Un meteorito gigantesco impacta contra la península de Yucatán y los dinosaurios son ya historia. Un iceberg enorme surge de la nada en mitad de la noche y el Titanic se va a pique. A veces las cosas suceden así, sin previo aviso. Como ayer por la mañana: abro mi bote de proteínas… ¡y está vacío! Un bote de 1300 gramos, quién lo iba a decir. No sé por qué estúpido razonamiento había llegado a pensar que me duraría eternamente. Las palabras de Paul Bowles en «El cielo protector», de Bertolucci, me parecen ahora más proféticas que nunca:

 «Como no sabemos cuándo vamos a morir, llegamos a creer que la vida es un pozo inagotable. Sin embargo, todo sucede sólo un cierto número de veces, y no demasiadas. ¿Cuándo volverás a recordar aquella tarde de tu infancia, una tarde que marcó para siempre el resto de tu existencia? ¿Y cuántas veces más contemplarás la luna llena? Cuatro, quizá cinco. Y sin embargo, todo parece ilimitado».

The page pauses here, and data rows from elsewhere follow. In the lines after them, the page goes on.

(** X3: a run of [csv_to_table] that raises has printed nothing and has
    not closed the connection: [conn.close()] is reached only on the way
    to a normal return. *)
Theorem csv_to_table_raise_keeps_connection_and_output
    tablename schema file_name conn recursed w e w' :
  csv_to_table E tablename schema file_name conn recursed w = (inl e, w') →
  stdout w' = stdout w ∧ conns w' = conns w ∧ engines w' = engines w.
Proof.
  intros H. unfold_run H.
  repeat run_step.
  all: world_simpl; auto.
Qed.

(** X4: when the retry fails on the data (pandas cannot rewrite the file,
    or the second [COPY] raises a data error too), the exception leaves
    [csv_to_table] with the table created from the header, with the
    columns the server read off it, and empty: the rows of an earlier load
    are gone and none of the file came in. *)
Theorem csv_to_table_failed_retry_leaves_empty_table
    tablename schema file_name conn recursed w e w' :
  csv_to_table E tablename schema file_name conn recursed w = (inl e, w') →
  e = PandasError ∨ e = DataError →
  ∃ header data cols,
    fs w !! file_name = Some (header :: data)
    ∧ read_columns E (text_columns header) = Some cols
    ∧ db w' !! qualified schema tablename = Some (mkTable cols []).
Proof.
  intros H He. unfold_run H.
  repeat run_step.
  all: try (destruct He; discriminate).
  all: world_simpl; rewrite ?lookup_insert_eq; eauto 10.
Qed.

(** X5: an exception that leaves [main] is never [FileNotFoundError], and
    a run of [main] that raises has printed the loading line only: no
    count, no hint, no "Done!". *)
Theorem main_raise_is_not_FileNotFoundError a w e w' :
  main E a w = (inl e, w') →
  e ≠ FileNotFoundError ∧ new_output w w' = [loading_line a].
Proof.
  intros H.
  unfold main, bind, create_engine, print, main_try, engine_connect in H.
  world_simpl.
  destruct (fault_at E (clock w)) eqn:Hfault.
  { unfold try_finally, try_except, main_finally, raise in H.
    destruct (decide (DBAPIError d = FileNotFoundError)); [discriminate |].
    injection H as <- <-. split; [discriminate |].
    unfold new_output. world_simpl. apply drop_app_length. }
  match type of H with
  | context [csv_to_table E ?t ?s ?f ?c ?r ?w0] =>
      destruct (csv_to_table E t s f c r w0) as [[e0 | v] w2] eqn:Hrun
  end.
  - apply csv_to_table_raise_keeps_connection_and_output in Hrun as (Hout & _ & _).
    world_simpl.
    unfold try_finally, try_except, main_finally, bind, conn_close, engine_dispose,
      print, ret in H.
    destruct (decide (e0 = FileNotFoundError)) as [-> | Hne]; [discriminate H |].
    injection H as <- <-. split; [exact Hne |].
    unfold new_output. world_simpl. rewrite Hout. apply drop_app_length.
  - unfold try_finally, try_except, main_finally, bind, conn_close, engine_dispose,
      print, ret in H.
    discriminate H.
Qed.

Sí, todo parece ilimitado. Como mi bote de proteínas. Me dirijo a la tienda de dietética de la que soy parroquiano desde hace tantos años que ni me acuerdo y escaneo los estantes en busca de lo que he venido a buscar, pero  no logro dar con ello. No, no tienen la «Whey Gold Protein», pero sí que hay un bote de «Iso Whey Protein» (Serie Élite). ¡Ostia puta! -exclamo al comprobar el precio.  Y por muy «serie élite» que sea, los 56 eurazos que vale me dejan sin aliento. Mónica, la dependienta, intenta quitarle hierro al asunto, y bromea diciendo que con esa proteína los músculos crecen solos. Cómo mínimo, contesto yo poniendo los ojos en blanco. Siento como si me amputaran una pierna cuando el dinero cambia de manos. Diez mil pesetas un bote de proteínas, afirmo categórico, en un último esfuerzo por apelar a la justicia divina. Mónica me mira con desdén, como si aún no me hubiese dado cuenta de que estamos en el siglo XXI: «No seas antiguo». Pero yo ya he traspasado la barrera de los cuarenta, y tendrían que hacerme una lobotomía para extirparme el conversor de moneda que llevo instalado en algún rincón de mi cerebro. Antes, con diez mil pesetas en el bolsillo podías hacer algo. Ahora eso es lo que vale un bote de proteína sintética de 1 kilo.  Y por muy «whey» que sea, no me parece nada guay.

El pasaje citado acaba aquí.